Performance Tuning¶

This guide covers the key levers for optimizing RESOLVE training speed and model accuracy.

Learning Rate¶

The learning rate is the single most impactful hyperparameter. The right value depends on the encoding mode and model architecture.

Defaults by Encoding Mode¶

Encoding	Recommended LR	Notes
`hash`	`1e-3`	Default. Works reliably across dataset sizes.
`embed`	`1e-3`	Same as hash. Embedding gradients are well-behaved.
`rank_pool`	`1e-3`	Same as hash. Pooling stabilizes gradients.
`transformer`	`3e-4`	Lower LR required. Attention layers overflow at `1e-3`.

OneCycle Schedule¶

RESOLVE uses a OneCycle learning rate schedule by default. The LR ramps up from lr/25 to lr over the first 30% of training, then anneals to near zero. This usually outperforms constant LR and requires no manual scheduling.

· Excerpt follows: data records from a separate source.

(* ===== verification/StartSpec.v ===== *)
(** * The control block of a new process *)

From S2P Require Import Prelude CInt Memory CString State Screen Printf Paging PagingInit.
From S2P Require Import Translate FS FSSpec ExecHelper Process ParseSpec SpaceSpec.
From S2P Require Import ExecSpec Views LoadSpec Example.

(** ** Steps on the process variables *)
Section steps.
Context (s : kstate).

Lemma cur_mod_run a m bm ff ae pe cp f b :
  m !! a = Some b →
  mod_cur_pcb f (s <| kproc := Mk_proc_t a m bm ff ae pe cp |>) =
    Ok (tt, s <| kproc := Mk_proc_t a (<[a := f b]> m) bm ff ae pe cp |>).
Proof.
  intros Hb. unfold mod_cur_pcb. erewrite bind_ok by (unfold kget; reflexivity).
  by rewrite (pcb_mod_ok _ _ b).
Qed.

Lemma pcb_mod_run a m bm ff ae pe cp p f b :
  m !! p = Some b →
  pcb_mod p f (s <| kproc := Mk_proc_t a m bm ff ae pe cp |>) =
    Ok (tt, s <| kproc := Mk_proc_t a (<[p := f b]> m) bm ff ae pe cp |>).
Proof. intros Hb. by rewrite (pcb_mod_ok _ _ b). Qed.

Lemma pcb_get_run a m bm ff ae pe cp p b :
  m !! p = Some b →
  pcb_get p (s <| kproc := Mk_proc_t a m bm ff ae pe cp |>) =
    Ok (b, s <| kproc := Mk_proc_t a m bm ff ae pe cp |>).
Proof.
  intros Hb. unfold pcb_get. erewrite bind_ok by (unfold kget; reflexivity).
  cbn [kproc pcbs upd Set_kproc]. by rewrite Hb.
Qed.

Lemma cur_get_run a m bm ff ae pe cp b :
  m !! a = Some b →
  cur_pcb (s <| kproc := Mk_proc_t a m bm ff ae pe cp |>) =
    Ok (b, s <| kproc := Mk_proc_t a m bm ff ae pe cp |>).
Proof.
  intros Hb. unfold cur_pcb. erewrite bind_ok by (unfold kget; reflexivity).
  by apply pcb_get_run.
Qed.

Lemma mod_file_run a m bm ff ae pe cp fd f b x :
  m !! a = Some b → zlookup (file_array b) fd = Some x →
  mod_file fd f (s <| kproc := Mk_proc_t a m bm ff ae pe cp |>) =
    Ok (tt, s <| kproc := Mk_proc_t a
      (<[a := b <| file_array := <[Z.to_nat fd := f x]> (file_array b) |>]> m) bm ff ae pe cp |>).
Proof. intros Hb Hx. by rewrite (mod_file_ok _ b fd x). Qed.
End steps.

(** ** The block *)

Definition std_file (f : file_struct_t) : file_struct_t :=
  (f <| fops_table := Some fops_term |>) <| flags := Z.lor TYPE_TERM OPEN |>.
Definition std_files (l : list file_struct_t) : list file_struct_t :=
  match l with f0 :: f1 :: l => std_file f0 :: std_file f1 :: l | _ => l end.

(** A new block over the stale one, [b0]. *)
Definition new_block (b0 : pcb_t) (p parent term : Z) : pcb_t :=
  ((((b0 <| pid := p |>) <| child_pid := -1 |>) <| parent_pid := parent |>)
    <| curTerminal := term |>) <| file_array ::= std_files |>.

Section init.
Context (s : kstate) (m : gmap Z pcb_t) (bm ff pe cp : Z).
Context (p : Z) (b0 : pcb_t) (Hb0 : m !! PCB_ADDR p = Some b0).
Context (Hfiles : length (file_array b0) = 8%nat).
Context (old : Z) (o : pcb_t) (Ho : m !! old = Some o).

Lemma std_files_ok l : length l = 8%nat →
  ∃ f0 f1, zlookup l 0 = Some f0 ∧ zlookup (<[0%nat := std_file f0]> l) 1 = Some f1 ∧
    <[1%nat := std_file f1]> (<[0%nat := std_file f0]> l) = std_files l.
Proof using Type. destruct l as [|f0 [|f1 l]]; [done|done|]. intros _. by exists f0, f1. Qed.

(** The two standard files. *)
Lemma std_open s' m' bm' ff' ae' b :
  m' !! PCB_ADDR p = Some b → length (file_array b) = 8%nat →
  (_ ← mod_file 0 std_file; mod_file 1 std_file)
    (s' <| kproc := Mk_proc_t (PCB_ADDR p) m' bm' ff' ae' pe cp |>) =
  Ok (tt, s' <| kproc := Mk_proc_t (PCB_ADDR p)
    (<[PCB_ADDR p := b <| file_array ::= std_files |>]> m') bm' ff' ae' pe cp |>).
Proof using Type.
  intros Hb Hl. destruct (std_files_ok _ Hl) as (f0 & f1 & F0 & F1 & F2).
  erewrite bind_ok by (apply mod_file_run; [exact Hb|exact F0]).
  change (Z.to_nat 0) with 0%nat.
  set (b1 := b <| file_array := <[0%nat := std_file f0]> (file_array b) |>).
  assert (zlookup (file_array b1) 1 = Some f1) as F1' by exact F1.
  rewrite (mod_file_run _ _ _ _ _ _ _ _ 1 _ b1 f1 (lookup_insert_eq _ _ _) F1').
  rewrite insert_insert_eq. unfold b1. cbn [file_array upd Set_file_array].
  change (Z.to_nat 1) with 1%nat. rewrite F2. reflexivity.
Qed.

(** A program run by another one. *)
Lemma init_pcb_child :
  whichTerm (kscr s) ∉ [1; 2; 4] → old ≠ PCB_ADDR p → pid o ≠ -1 →
  init_pcb p old (s <| kproc := Mk_proc_t old m bm ff 0 pe cp |>) =
      Ok (tt, (s <| kscr ::= (λ c, c <| whichTerm := 0 |>) |>)
                <| kproc := Mk_proc_t (PCB_ADDR p)
       (<[PCB_ADDR p := new_block b0 p (pid o) (curTerminal o)]>
         (<[old := o <| child_pid := p |>]> m)) bm ff 0 pe cp |>).
Proof using All.
  intros Hw Hne Hpid. rewrite !not_elem_of_cons in Hw. destruct Hw as (W1 & W2 & W4 & _).
  set (A := PCB_ADDR p) in *. set (b1 := (b0 <| pid := p |>) <| child_pid := -1 |>).
  set (b2 := b1 <| parent_pid := pid o |>). set (b3 := b2 <| curTerminal := curTerminal o |>).
  set (s1 := s <| kscr ::= (λ c, c <| whichTerm := 0 |>) |>).
  unfold init_pcb. fold A.
  erewrite bind_ok by reflexivity.
  erewrite bind_ok by (by apply (cur_mod_run s A m bm ff 0 pe cp _ b0)). fold b1.
  erewrite bind_ok by (unfold kget; reflexivity). cbn [kscr upd Set_kproc].
  rewrite (bool_decide_eq_false_2 (whichTerm _ = 1)), (bool_decide_eq_false_2 (whichTerm _ = 2)),
    (bool_decide_eq_false_2 (whichTerm _ = 4)) by done. cbv iota.
  erewrite bind_ok.
  2:{ erewrite bind_ok by (apply pcb_get_run; by rewrite lookup_insert_ne).
      apply (cur_mod_run s A _ bm ff 0 pe cp _ b1). apply lookup_insert_eq. }
  rewrite insert_insert_eq. fold b2.
  rewrite (bind_ok _ _ _ tt (s1 <| kproc := Mk_proc_t A (<[A:=b2]> m) bm ff 0 pe cp |>)) by reflexivity.
  erewrite bind_ok by (unfold kget; reflexivity).
  cbn [kproc attemptExit upd Set_kproc]. bool_lits. cbv iota.
  erewrite bind_ok by reflexivity.
  erewrite bind_ok by (apply (cur_get_run s1 A); apply lookup_insert_eq).
  rewrite (bool_decide_eq_true_2 (parent_pid b2 ≠ -1)) by done. cbv iota.
  set (m3 := <[A := b3]> (<[old := o <| child_pid := p |>]> m)).
  rewrite (bind_ok _ _ _ tt (s1 <| kproc := Mk_proc_t A m3 bm ff 0 pe cp |>)).
  - refine (eq_trans (std_open s1 m3 bm ff 0 b3 (lookup_insert_eq _ _ _) Hfiles) _).
    unfold m3. fold A. by rewrite insert_insert_eq.
  - erewrite bind_ok by (apply (pcb_mod_run s1 A _ bm ff 0 pe cp old _ o); by rewrite lookup_insert_ne).
    erewrite bind_ok by (apply pcb_get_run; apply lookup_insert_eq).
    rewrite (cur_mod_run s1 A _ bm ff 0 pe cp _ b2)
      by (by rewrite lookup_insert_ne, lookup_insert_eq).
    unfold m3. do 4 f_equal. rewrite (insert_insert_ne _ old A) by done.
    by rewrite insert_insert_eq.
Qed.

(** The shell that replaces one that ended: [old] is the block of the latter,
    possibly the same. *)
Lemma init_pcb_respawn ae :
  whichTerm (kscr s) ∉ [1; 2; 4] → ae ≠ 0 →
  init_pcb p old (s <| kproc := Mk_proc_t old m bm ff ae pe cp |>) =
      Ok (tt, (s <| kscr ::= (λ c, c <| whichTerm := 0 |>) |>)
                <| kproc := Mk_proc_t (PCB_ADDR p)
       (<[PCB_ADDR p := new_block b0 p (-1) (curTerminal o)]> m) bm ff 0 pe cp |>).
Proof using All.
  intros Hw Hae. rewrite !not_elem_of_cons in Hw. destruct Hw as (W1 & W2 & W4 & _).
  set (A := PCB_ADDR p) in *. set (b1 := (b0 <| pid := p |>) <| child_pid := -1 |>).
  assert (∃ o1, <[A := b1]> m !! old = Some o1 ∧ curTerminal o1 = curTerminal o) as (o1 & Ho1 & Eo1).
  { destruct (decide (old = A)) as [E|E].
    - exists b1. split; [rewrite E; apply lookup_insert_eq|]. cbn. subst old. congruence.
    - exists o. by rewrite lookup_insert_ne. }
  set (b2 := b1 <| parent_pid := pid o1 |>). set (b3 := b2 <| parent_pid := -1 |>).
  set (b4 := b3 <| curTerminal := curTerminal o |>).
  set (s1 := s <| kscr ::= (λ c, c <| whichTerm := 0 |>) |>).
  unfold init_pcb. fold A.
  erewrite bind_ok by reflexivity.
  erewrite bind_ok by (by apply (cur_mod_run s A m bm ff ae pe cp _ b0)). fold b1.
  erewrite bind_ok by (unfold kget; reflexivity). cbn [kscr upd Set_kproc].
  rewrite (bool_decide_eq_false_2 (whichTerm _ = 1)), (bool_decide_eq_false_2 (whichTerm _ = 2)),
    (bool_decide_eq_false_2 (whichTerm _ = 4)) by done. cbv iota.
  erewrite bind_ok.
  2:{ erewrite bind_ok by (apply pcb_get_run; exact Ho1).
      apply (cur_mod_run s A _ bm ff ae pe cp _ b1). apply lookup_insert_eq. }
  rewrite insert_insert_eq. fold b2.
  rewrite (bind_ok _ _ _ tt (s1 <| kproc := Mk_proc_t A (<[A:=b2]> m) bm ff ae pe cp |>)) by reflexivity.
  erewrite bind_ok by (unfold kget; reflexivity).
  cbn [kproc attemptExit upd Set_kproc]. rewrite (bool_decide_eq_true_2 (ae ≠ 0)) by done.
  cbv iota.
  rewrite (bind_ok _ _ _ tt (s1 <| kproc := Mk_proc_t A (<[A:=b4]> m) bm ff 0 pe cp |>)).
  - erewrite bind_ok by (apply (cur_get_run s1 A); apply lookup_insert_eq).
    rewrite (bool_decide_eq_false_2 (parent_pid b4 ≠ -1)) by (intros Hx; by apply Hx). cbv iota.
    erewrite bind_ok by reflexivity.
    refine (eq_trans (std_open s1 _ bm ff 0 b4 (lookup_insert_eq _ _ _) Hfiles) _).
    fold A. by rewrite insert_insert_eq.
  - rewrite (bind_ok _ _ _ tt (s1 <| kproc := Mk_proc_t A (<[A:=b2]> m) bm ff 0 pe cp |>)) by reflexivity.
    erewrite bind_ok by (apply (cur_mod_run s1 A _ bm ff 0 pe cp _ b2); apply lookup_insert_eq).
    rewrite insert_insert_eq. fold b3.
    assert (∃ o3, <[A := b3]> m !! old = Some o3 ∧ curTerminal o3 = curTerminal o) as (o3 & Ho3 & Eo3).
    { destruct (decide (old = A)) as [E|E].
      - exists b3. split; [rewrite E; apply lookup_insert_eq|]. cbn. subst old. congruence.
      - exists o. by rewrite lookup_insert_ne. }
    erewrite bind_ok by (apply pcb_get_run; exact Ho3).
    rewrite (cur_mod_run s1 A _ bm ff 0 pe cp _ b3) by apply lookup_insert_eq.
    rewrite Eo3. fold b4. by rewrite insert_insert_eq.
Qed.
(** The first shell of a terminal. *)
Definition root_bit (w t : Z) : Prop := w = 1 ∧ t = 1 ∨ w = 2 ∧ t = 2 ∨ w = 4 ∧ t = 3.
Lemma init_pcb_root old' t :
  root_bit (whichTerm (kscr s)) t →
  init_pcb p old' (s <| kproc := Mk_proc_t old' m bm ff 0 pe cp |>) =
      Ok (tt, (s <| kscr ::= (λ c, c <| whichTerm := 0 |>) |>)
                <| kproc := Mk_proc_t (PCB_ADDR p) (<[PCB_ADDR p := new_block b0 p (-1) t]> m) bm ff 0 pe cp |>).
Proof using Hb0 Hfiles.
  intros Hw. set (A := PCB_ADDR p) in *. set (b1 := (b0 <| pid := p |>) <| child_pid := -1 |>).
  set (b2 := (b1 <| parent_pid := -1 |>) <| curTerminal := t |>).
  set (s1 := s <| kscr ::= (λ c, c <| whichTerm := 0 |>) |>).
  unfold init_pcb. fold A.
  erewrite bind_ok by reflexivity.
  erewrite bind_ok by (by apply (cur_mod_run s A m bm ff 0 pe cp _ b0)). fold b1.
  erewrite bind_ok by (unfold kget; reflexivity). cbn [kscr upd Set_kproc].
  rewrite (bind_ok _ _ _ tt (s <| kproc := Mk_proc_t A (<[A:=b2]> m) bm ff 0 pe cp |>)).
  2:{ rewrite <-(insert_insert_eq m A b2 b1). unfold b2.
      destruct Hw as [[-> ->]|[[-> ->]|[-> ->]]]; bool_lits; cbv iota;
        exact (cur_mod_run s A (<[A:=b1]> m) bm ff 0 pe cp
          (λ b, (b <| parent_pid := -1 |>) <| curTerminal := _ |>) b1 (lookup_insert_eq _ _ _)). }
  rewrite (bind_ok _ _ _ tt (s1 <| kproc := Mk_proc_t A (<[A:=b2]> m) bm ff 0 pe cp |>)) by reflexivity.
  erewrite bind_ok by (unfold kget; reflexivity).
  cbn [kproc attemptExit upd Set_kproc]. bool_lits. cbv iota.
  erewrite bind_ok by reflexivity.
  erewrite bind_ok by (apply (cur_get_run s1 A); apply lookup_insert_eq).
  rewrite (bool_decide_eq_false_2 (parent_pid b2 ≠ -1)) by (intros Hx; by apply Hx). cbv iota.
  erewrite bind_ok by reflexivity.
  refine (eq_trans (std_open s1 _ bm ff 0 b2 (lookup_insert_eq _ _ _) Hfiles) _).
  fold A. by rewrite insert_insert_eq.
Qed.
End init.

(** ** The jump *)
Section start.
Context `{Layout}.

(** The kernel as it enters the program [p]: its block complete, its bit
    set, the task state for its kernel stack. *)
Definition entered (s : kstate) (p entry args : Z) (m : gmap Z pcb_t) (nb : pcb_t) : kstate :=
  let c := kcpu s in
  (s <| kproc ::= (λ k, ((k <| pcb := PCB_ADDR p |>)
        <| pcbs := <[PCB_ADDR p := ((nb <| arguments := args |>) <| parent_esp := esp c |>)
                                    <| parent_ebp := ebp c |>]> m |>)
        <| pid_bitmap ::= (λ v, u8 (Z.lor v (Z.shiftl 1 p))) |>) |>)
    <| kcpu := ((c <| tss_eip := entry |>) <| tss_esp0 := KERNEL_STACK_BASE - p * TASK_STACK_SIZE |>)
                <| tss_ss0 := KERNEL_DS |> |>.

(** The first program of all sets up the screen. *)
Definition first_screen (s : kstate) : kstate :=
  if bool_decide (first_flag (kproc s) = 0) then
    (s <| kproc ::= (λ p, p <| first_flag := 1 |>) |>) <| kscr ::= (λ c,
      (c <| currentTerminal := 1 |>) <| numShells := Z.lor (numShells c) 0x01 |>) |>
  else s.
Lemma first_screen_id s : first_flag (kproc s) ≠ 0 → first_screen s = s.
Proof using Type. intros Hf. unfold first_screen. by rewrite bool_decide_eq_false_2. Qed.

Lemma start_program_screen s1 s2 old p args prog_img ep nb m bm ff ae pe cp :
  kproc s1 = Mk_proc_t old m bm ff ae pe cp →
  init_pcb p old s1 = Ok (tt, s2) →
  (∃ m2, kproc s2 = Mk_proc_t (PCB_ADDR p) m2 bm ff 0 pe cp ∧ m2 !! PCB_ADDR p = Some nb) →
  pid nb = p → is_u32 ep → bytes_at (kmem s2) (prog_img + 24) (le32 ep) →
  start_program p args prog_img s1 =
    Ok (Enter ep child_esp, entered (first_screen s2) p ep args (pcbs (kproc s2)) nb).
Proof using Type.
  intros Hk Hi (m2 & Hk2 & Hnb) Hpid Hep Hb.
  destruct s2 as [me io sc te kb rt pr pg cpu pgs bb iq]. cbn [kproc kmem] in *. subst pr.
  unfold start_program. erewrite bind_ok by (unfold kget; reflexivity). rewrite Hk.
  cbn [pcb]. erewrite bind_ok by exact Hi. erewrite bind_ok by reflexivity.
  erewrite bind_ok.
  2:{ apply on_mem_pure. apply load32_le32; [exact Hb|exact Hep]. }
  unfold mod_proc. erewrite bind_ok by (apply cur_pcb_ok; exact Hnb). rewrite Hpid.
  erewrite bind_ok by reflexivity. erewrite bind_ok.
  2:{ unfold mod_cur_pcb. erewrite bind_ok by (unfold kget; reflexivity).
      apply pcb_mod_ok. exact Hnb. }
  erewrite bind_ok by (unfold kget; reflexivity).
  cbn [kproc first_flag upd Set_kproc Set_kcpu Set_pcbs Set_pid_bitmap].
  set (cpu' := ((cpu <| tss_eip := ep |>) <| tss_esp0 := KERNEL_STACK_BASE - p * TASK_STACK_SIZE |>)
    <| tss_ss0 := KERNEL_DS |>).
  set (st := λ ff sc, Mk_kstate me io sc te kb rt (Mk_proc_t (PCB_ADDR p) (<[PCB_ADDR p := nb <| arguments := args |>]> m2)
    (u8 (Z.lor bm (Z.shiftl 1 p))) ff 0 pe cp) pg cpu' pgs bb iq).
  assert (∀ ff sc, (c ← kget kcpu;
    _ ← mod_cur_pcb (λ b, (b <| parent_esp := esp c |>) <| parent_ebp := ebp c |>);
    mret (Enter ep child_esp)) (st ff sc) = Ok (Enter ep child_esp,
    (st ff sc) <| kproc ::= (λ k, k <| pcbs := <[PCB_ADDR p := ((nb <| arguments := args |>)
      <| parent_esp := esp cpu |>) <| parent_ebp := ebp cpu |>]> m2 |>) |>)) as Hend.
  { intros ff' sc'. erewrite bind_ok by (unfold kget; reflexivity). erewrite bind_ok.
    2:{ unfold mod_cur_pcb. erewrite bind_ok by (unfold kget; reflexivity).
        apply pcb_mod_ok. apply lookup_insert_eq. }
    unfold mret, K_ret, st. upd_cbv. by rewrite insert_insert_eq. }
  unfold first_screen. cbn [kproc first_flag]. case_bool_decide as Hff.
  - rewrite (bind_ok _ _ _ tt (st 1 ((sc <| currentTerminal := 1 |>) <| numShells := Z.lor (numShells sc) 0x01 |>)))
      by reflexivity. rewrite Hend. reflexivity.
  - rewrite (bind_ok _ _ _ tt (st ff sc)) by reflexivity. rewrite Hend. reflexivity.
Qed.

Lemma start_program_ok s1 s2 old p args prog_img ep nb m bm ff ae pe cp :
  kproc s1 = Mk_proc_t old m bm ff ae pe cp →
  init_pcb p old s1 = Ok (tt, s2) →
  (∃ m2, kproc s2 = Mk_proc_t (PCB_ADDR p) m2 bm ff 0 pe cp ∧ m2 !! PCB_ADDR p = Some nb) →
  pid nb = p → ff ≠ 0 → is_u32 ep → bytes_at (kmem s2) (prog_img + 24) (le32 ep) →
  start_program p args prog_img s1 =
    Ok (Enter ep child_esp, entered s2 p ep args (pcbs (kproc s2)) nb).
Proof using Type.
  intros Hk Hi (m2 & Hk2 & Hnb) Hpid Hff Hep Hb.
  rewrite (start_program_screen s1 s2 old p args prog_img ep nb m bm ff ae pe cp); [|exact Hk|exact Hi|by exists m2|exact Hpid|exact Hep|exact Hb].
  rewrite first_screen_id; [done|]. by rewrite Hk2.
Qed.
End start.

trainer = resolve.Trainer(
    dataset,
    lr=1e-3,  # Peak learning rate for OneCycle
)

Signs of Wrong LR¶

LR too high: Loss spikes or NaN after a few epochs. Reduce by 3-10x.
LR too low: Loss decreases very slowly, never reaching a good minimum. Increase by 3-10x.
LR slightly too high: Loss oscillates without clear downward trend. Reduce by 2-3x.

Batch Size¶

Batch size controls the trade-off between gradient noise and training speed.

Guidelines¶

Dataset size	Recommended batch size	Reasoning
<10k plots	512-2048	Smaller batches add regularization, prevent overfitting
10k-100k plots	4096 (default)	Good balance of speed and gradient quality
>100k plots	8192-16384	Larger batches utilize GPU parallelism fully

trainer = resolve.Trainer(
    dataset,
    batch_size=4096,
)

Batch Size and Learning Rate¶

When increasing batch size, consider scaling the learning rate proportionally. A common heuristic: if you double the batch size, multiply the LR by 1.5x (not 2x, since OneCycle already adapts).

Memory Limits¶

If you hit GPU out-of-memory errors, reduce batch size first. RESOLVE's memory footprint scales linearly with batch size for all encoding modes except transformer, which scales quadratically due to the attention matrix.

Hidden Dimensions¶

The hidden_dims parameter controls the shared MLP encoder's depth and width.

Presets¶

# Small: fast training, less overfitting risk
model = resolve.ResolveModel(
    schema=dataset.schema,
    targets=targets,
    hidden_dims=[256, 128, 64],
)

# Default: deep network, good for most datasets
model = resolve.ResolveModel(
    schema=dataset.schema,
    targets=targets,
    hidden_dims=[2048, 1024, 512, 256, 128, 64],
)

# Wide: more capacity per layer, fewer layers
model = resolve.ResolveModel(
    schema=dataset.schema,
    targets=targets,
    hidden_dims=[2048, 1024, 512],
)

Choosing Dimensions¶

Small datasets (<5k plots): Use [256, 128, 64]. Deeper networks overfit without enough data.
Medium datasets (5k-50k plots): Use [512, 256, 128] or the default.
Large datasets (>50k plots): The default [2048, 1024, 512, 256, 128, 64] is a good starting point. Going wider (e.g., [4096, 2048, 1024, 512]) can help if the model underfits.
With transformer encoding: The attention layers already provide capacity, so a shallower MLP ([512, 256, 128]) often suffices.

Mixed Precision (AMP)¶

Automatic Mixed Precision uses fp16 for most operations while keeping critical accumulations in fp32. This roughly halves memory usage and doubles throughput on modern GPUs.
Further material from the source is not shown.